Sehr geehrter Herr B.,

vielen Dank für Ihre Fragen, die wir gerne im Namen von Frau Göring-Eckardt
beantworten werden.

Zu 1. Asyl begründet keinen Anspruch auf Einwanderung:

Selbstverständlich begründet Asyl keinen Anspruch auf Einwanderung. Einwanderung und Asyl sind zu trennen. Asyl gilt erst einmal nur für die Dauer der Verfolgung. Für eine dauerhafte Einwanderung bedarf es eines Einwanderungsgesetzes, damit gut integrierte Menschen über einen Spurwechsel dauerhaft bleiben können. Dazu haben wir einen konkreten Gesetzesentwurf vorgelegt, den Sie unter folgendem Link einsehen können: https://www.gruene-bundestag.de/integration-fluechtlingspolitik/deutschland-braucht-ein-einwanderungsgesetz-04-04-2017.html
.

Zu 2. Jeder EU-Staat hat das Recht auf Grenzkontrollen:

Selbstverständlich hat jeder Staat das Recht auf Grenzkontrollen. Es stellt sich nur die Frage, wieviel sie bringen (derzeit überqueren kaum noch Flüchtlinge die deutschen Grenzen) und ob die Polizei nicht dringender an anderer Stelle gebraucht wird. Der Rückgang der Flüchtlingszahlen ist dabei nicht auf die gegenwärtigen Grenzkontrollen zurückzuführen, sondern auf Maßnahmen in Staaten außerhalb der Europäischen Union, die das Flüchtlingsproblem jedoch nur verlagern nicht aber lösen.

Zu 3. Der Staat muss nationale Identität schützen:

Das scheint mir keine rechtliche, sondern eine politische Frage. Was ist nationale Identität und ist dieser Kern justitiabel? Wir können uns alle sicher schnell einigen, dass Deutschkenntnisse und Grundzüge der deutschen Geschichte und des politischen Systems konstitutiv für unsere Identität sind. All diese Punkte werden in den Sprach- und Integrationskursen erörtert. Damit wäre der identitäre Gehalt dieser Forderung erschöpft oder was wollte der Staat von Asylbewerbern noch weiteres verlangen? Kenntnisse über den „Georgiritt und den historischer Schwerttanz“ in Traunstein? Oder über das „Hanselfingerhut Spiel“ in Forst? Beide Traditionen gehören zum UNESCO Weltkulturerbe und dennoch dürften die meisten Deutschen davon noch nichts vernommen haben.

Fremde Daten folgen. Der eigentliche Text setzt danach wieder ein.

(* ===== verification/Pools.v ===== *)
(** * Pool resolution

    Models [crates/mmm-capture/src/pool_resolver] and [identity_registry.rs]: the embedded
    snapshot of Bitcoin pools with its validation, the index that matches a coinbase script
    by its longest tag and a payout address exactly, the registry of RSK miner addresses,
    and the validation every identity registry shares. A [str] is the string of its UTF-8
    bytes, so [trim] removes the encodings of the Unicode white space. Reading the JSON of
    a snapshot is not modelled: a snapshot is given as the value [serde_json] returns. *)

From S2P Require Import Prelude BitcoinLib CoreQueue Reconcile.
From stdpp Require Import sorting.
From Stdlib Require Strings.String.
From Stdlib Require Import ZifyBool.

Local Open Scope Z_scope.

(** ** Strings *)

Definition as_bytes (s : string) : bytes := String.list_byte_of_string s.
Definition str_len (s : string) : nat := length (as_bytes s).

(** The encodings of the characters of the property [White_Space]. *)
Definition white1 (a : byte) : bool :=
  bool_decide (a ∈ [x09; x0a; x0b; x0c; x0d; x20]).
Definition white2 (a b : byte) : bool := bool_decide (a = xc2) && bool_decide (b ∈ [x85; xa0]).
Definition white3 (a b c : byte) : bool :=
  bool_decide ((a, b, c) = (xe1, x9a, x80)) || bool_decide ((a, b, c) = (xe3, x80, x80))
  || bool_decide ((a, b, c) = (xe2, x81, x9f))
  || bool_decide (a = xe2) && bool_decide (b = x80)
     && (bool_decide (c ∈ [x80; x81; x82; x83; x84; x85; x86; x87; x88; x89; x8a]) ||
         bool_decide (c ∈ [xa8; xa9; xaf])).

(** [trim_start] and, on the reversed bytes, [trim_end]. *)
Fixpoint trim_from (w2 : byte → byte → bool) (w3 : byte → byte → byte → bool) (s : bytes) : bytes :=
  match s with
  | a :: s1 =>
      if white1 a then trim_from w2 w3 s1
      else match s1 with
           | b :: s2 =>
               if w2 a b then trim_from w2 w3 s2
               else match s2 with
                    | c :: s3 => if w3 a b c then trim_from w2 w3 s3 else s
                    | [] => s
                    end
           | [] => s
           end
  | [] => []
  end.
Definition trim_bytes (s : bytes) : bytes :=
  reverse (trim_from (λ a b, white2 b a) (λ a b c, white3 c b a)
             (reverse (trim_from white2 white3 s))).
Definition trim (s : string) : string := String.string_of_list_byte (trim_bytes (as_bytes s)).
Definition is_blank (s : string) : bool := bool_decide (trim s = ""%string).

Definition lower1 (a : byte) : byte :=
  if (65 <=? u8 a) && (u8 a <=? 90) then byte_of_Z (u8 a + 32) else a.
Definition to_ascii_lowercase (s : string) : string := String.string_of_list_byte (lower1 <$> as_bytes s).
Definition is_ascii_hexdigit (a : byte) : bool :=
  (48 <=? u8 a) && (u8 a <=? 57) || (65 <=? u8 a) && (u8 a <=? 70) || (97 <=? u8 a) && (u8 a <=? 102).

(** ** Errors *)

Inductive PoolResolverError :=
| UnsupportedSchemaVersion (version : Z)
| EmptyValue (field pool_slug : string)
| DuplicateValue (field value first_pool duplicate_pool : string)
| InvalidRskMinerAddress (value pool_slug : string)
| WhitespaceValue (field pool_slug : string)
| SlugCanonicalNameConflict (slug first_canonical_name duplicate_canonical_name : string).

Inductive IdentityRegistryError :=
| IrUnsupportedSchemaVersion (version : Z)
| IrEmptyField (field pool_slug : string)
| IrWhitespaceField (field pool_slug : string)
| IrDuplicateIdentifier (field value first_pool duplicate_pool : string)
| IrSlugCanonicalNameConflict (slug first_canonical_name duplicate_canonical_name : string)
| IrInvalidIdentifier (field value pool_slug reason : string).

(** ** The snapshot of Bitcoin pools *)

Record PoolRecord := mkPool {
  pool_slug : string;
  pool_source_id : option Z;
  canonical_name : string;
  coinbase_tags : list string;
  payout_addresses : list string;
  pool_link : option string;
}.

Record PoolSnapshotSource := mkSnapshotSource {
  source_name : string;
  upstream_url : option string;
  license : option string;
  notes : option string;
}.

Record PoolSnapshot := mkSnapshot {
  schema_version : Z;
  generated_at : string;
  scope : string;
  snapshot_source : PoolSnapshotSource;
  pools : list PoolRecord;
}.

Inductive MatchKind := CoinbaseTag | PayoutAddress.

Record PoolMatch := mkMatch {
  pm_pool : PoolRecord;
  matched_by : MatchKind;
  matched_value : string;
}.

Record TagIndexEntry := mkTag { te_tag : string; te_pool_index : nat }.

Record PoolResolver := mkResolver {
  pr_snapshot : PoolSnapshot;
  pr_coinbase_tags : list TagIndexEntry;
  pr_payout_addresses : gmap string nat;
}.

Definition validate_non_empty (field value slug : string) : result PoolResolverError unit :=
  ensure (negb (is_blank value)) (EmptyValue field slug).

(** The loop over one field of a pool. [key] is the form under which it is stored. *)
Fixpoint claim_values (field : string) (key : string → string) (slug : string) (owners : gmap string string)
    (values : list string) : result PoolResolverError (gmap string string) :=
  match values with
  | [] => mret owners
  | v :: values =>
      _ ← validate_non_empty field v slug;
      match owners !! key v with
      | Some first => Err (DuplicateValue field (key v) first slug)
      | None => claim_values field key slug (<[key v := slug]> owners) values
      end
  end.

Zu 4. Das Asylrecht steht nicht über anderen Grundrechten:

Völlig korrekt. Kein Grundrecht steht über einem anderen. Die implizite Behauptung dem Asylrecht käme ein Vorrang zu, provoziert uns aber zu der Frage, welche Rechte anderer Grundrechtsträger durch das Asylrecht denn eingeschränkt würden?
Zu 5. Das Asylrecht kennt verfassungsrechtliche Schranken:

Selbstredend. Sie sind insbesondere in Art. 16a GG niedergelegt.

Zu 6. Der Bundestag kann Asyl-Obergrenzen einziehen:

Hier muss ich Ihnen zum ersten Mal halb widersprechen. Auf Grundlage des geltenden Rechts ist dies nicht möglich. Ein Asylgesuch muss geprüft, ein Anspruch gewährt werden und das Gesetz kennt keine numerische Obergrenze. Gleichwohl könnte - unter verfassungsrechtlicher Änderung des Art. 16a GG - das Grundrecht auf eine zahlenmäßige Höchstgrenze eingeengt werden. Es ist eine politische Frage, ob dies sinnvoll und wünschenswert ist. Unsere Fraktion beantwortet diese Frage ganz klar mit Nein. Humanität darf keine Grenzen kennen.

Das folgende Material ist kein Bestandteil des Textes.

(** [UPDATE pool_identity SET pool_id = $1 WHERE id = $2], which queues the rows it changed. The
    identifier of the row is the one just loaded: no other session writes registries. *)
Definition remap_identity (namespace identifier : string) (pool_id : Z) (db : PoolDb) : result unit (unit * PoolDb) :=
  match pd_identities db !! (namespace, identifier) with
  | None => mret ((), db)
  | Some row =>
      if negb (pool_exists db pool_id) then Err ()
      else mret ((), with_identities db
                       (<[(namespace, identifier) := mkIdentityRow (pi_id row) pool_id]> (pd_identities db))
                       (pd_identity_next db) [(namespace, identifier)])
  end.

Definition existing_pool_identity_id (namespace identifier : string) (registry_pool_id : Z) (remap_existing : bool)
    : poolM Z :=
  row ← statement "load pool_identity" (load_identity namespace identifier);
  if pi_pool_id row =? registry_pool_id then mret (pi_id row)
  else if negb remap_existing then throw (Other "identity is already mapped to another pool")
  else
    _ ← statement "remap pool_identity" (remap_identity namespace identifier registry_pool_id);
    mret (pi_id row).

Fixpoint upsert_identities (namespace : string) (ids : gmap string Z) (remap_existing : bool)
    (identity_ids : gmap string Z) (seeds : list PoolIdentitySeed) : poolM (gmap string Z) :=
  match seeds with
  | [] => mret identity_ids
  | seed :: seeds =>
      pool_id ← lift (match ids !! seed_pool_slug seed with
                      | Some id => Ok id
                      | None => Err (Other "registry references a pool slug that is not in the pool table")
                      end);
      row ← statement "insert pool_identity" (insert_identity namespace (seed_identifier seed) pool_id);
      identity_id ← (match row with
                     | Some id => mret id
                     | None => existing_pool_identity_id namespace (seed_identifier seed) pool_id remap_existing
                     end);
      upsert_identities namespace ids remap_existing (<[seed_identifier seed := identity_id]> identity_ids) seeds
  end.
Definition upsert_pool_identities_for_namespace_with_policy (namespace : string) (seeds : list PoolIdentitySeed)
    (ids : gmap string Z) (remap_existing : bool) : poolM (gmap string Z) :=
  upsert_identities namespace ids remap_existing ∅ seeds.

Zu 7. Wer Regeln bricht, hat keinen Anspruch auf Asyl:

Das ist juristisch nicht vollständig korrekt, wenn auch im Ergebnis nicht falsch. Wer schwere Straftaten begeht, verliert zwar nicht sein Asylrecht (entweder eine Person ist verfolgt oder nicht verfolgt - daran ändert sich nichts, wenn sich dieser Asylbewerber selbst als Krimineller entpuppt). Aber Flüchtlinge, die Straftaten begehen, riskieren ihr Aufenthaltsrecht, können also ausgewiesen und ggf. abgeschoben werden.

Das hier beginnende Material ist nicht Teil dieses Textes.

(* ===== verification/Reclassify.v ===== *)
(** * Re-resolution of stored pools

    Models the offline command [reclassify-pools]
    ([crates/mmm-producers/src/reclassify_pools]): the plan of one page of candidates
    ([plan.rs]), the scan that loads pages by key and applies each parent's updates in a
    transaction with its reconcile ([mod.rs]), and the pass over observations that no event
    backs ([observations.rs], with its statements of [mmm-store/src/observation.rs]). The
    passes of RSK, Hathor and Elastos identities are not modelled. The codes of the table
    of sources are an argument; the classifier is disabled, as the command has it. *)

From S2P Require Import Prelude BitcoinLib Effects Errors Reader Auxpow Nbits Lineage Classifier LiveLoop Poller Blocks SyncState CoreQueue Events Reconcile CoreSuffix Reorg HeaderCache Cascade Payload EventStore Capture Chains Pools Attribution.
From stdpp Require Import sorting.

Local Open Scope Z_scope.

Definition CHILD_PAYOUT_SOURCE_CODES : list string :=
  ["auxpow:namecoin"; "auxpow:syscoin"; "auxpow:fractal"; "auxpow:qbit"]%string.
Definition child_payout_namespaces : list string :=
  [NAMECOIN_PAYOUT_ADDRESS_NAMESPACE; SYSCOIN_PAYOUT_ADDRESS_NAMESPACE; FRACTAL_REWARD_ADDRESS_NAMESPACE;
   QBIT_PAYOUT_ADDRESS_NAMESPACE].

Record ReclassifyPoolsConfig := mkReclassifyConfig {
  rc_overwrite : bool;
  rc_batch_size : Z;
}.

Record ReclassifyPoolsStats := mkReclassifyStats {
  parent_pool_updates : Z;
  child_pool_updates : Z;
  parents_reconciled : Z;
  corrupt_parent_outputs : Z;
  corrupt_child_outputs_skipped : Z;
  observations_scanned : Z;
  observation_pool_updates : Z;
}.

(** ** Candidates *)

(** Source-scoped state of one side of an event. *)
Record ExistingSourceAttribution := mkSourceAttribution {
  sa_row_count : Z;
  sa_row : option (string * string * AttributionRow);
}.

(** The rows of an event on a side from a source. *)
Definition source_rows (t : gmap attribution_key AttributionRow) (event : Z) (side : PoolAttributionSide)
    (source : string) : list (attribution_key * AttributionRow) :=
  filter (λ '((e, s, _, _), r), e = event ∧ s = side ∧ ar_source r = source) (map_to_list t).

(** The lateral aggregate: the columns of the row are given only when it is the only one. *)
Definition source_attribution (t : gmap attribution_key AttributionRow) (event : Z) (side : PoolAttributionSide)
    (source : string) : ExistingSourceAttribution :=
  let rows := source_rows t event side source in
  mkSourceAttribution (Z.of_nat (length rows))
    (match rows with [((_, _, n, v), r)] => Some (n, v, r) | _ => None end).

Zu 8. Familiennachzug lässt sich rechtlich stoppen:

Das ist nicht korrekt. Die Einheit der Familie ist ein Grundrecht, Art 6 GG
gilt nicht nur für deutsche Staatsangehörige. Der Familiennachzug ist ein
Recht, das die Genfer Flüchtlingskonvention gewährt. Für subsidiär
geschützte Flüchtlinge hat die Bundesregierung übrigens den Familiennachzug
ausgesetzt. Das war für diese Personengruppe rechtlich möglich, ist aber
integrationspolitisch widersinnig, weil die Integration von Mutter, Vater
und minderjährigem Kind besser gelingt, als wenn ein junger Familienvater
Sorge um seine Angehörigen im Bürgerkriegssyrien haben muss. Der
Familiennachzug umfasst übrigens nur die Kernfamilie. In den letzten beiden
Jahren ist auf jeden anerkannten Flüchtling lediglich ein
Familienangehöriger über den Familiennachzug nachgekommen. Das sind auch
nicht geringe Größenordnungen, jedoch sind wir in der Asylpraxis weit von
den Zahlen entfernt, die die AfD ungeprüft in den Raum stellt.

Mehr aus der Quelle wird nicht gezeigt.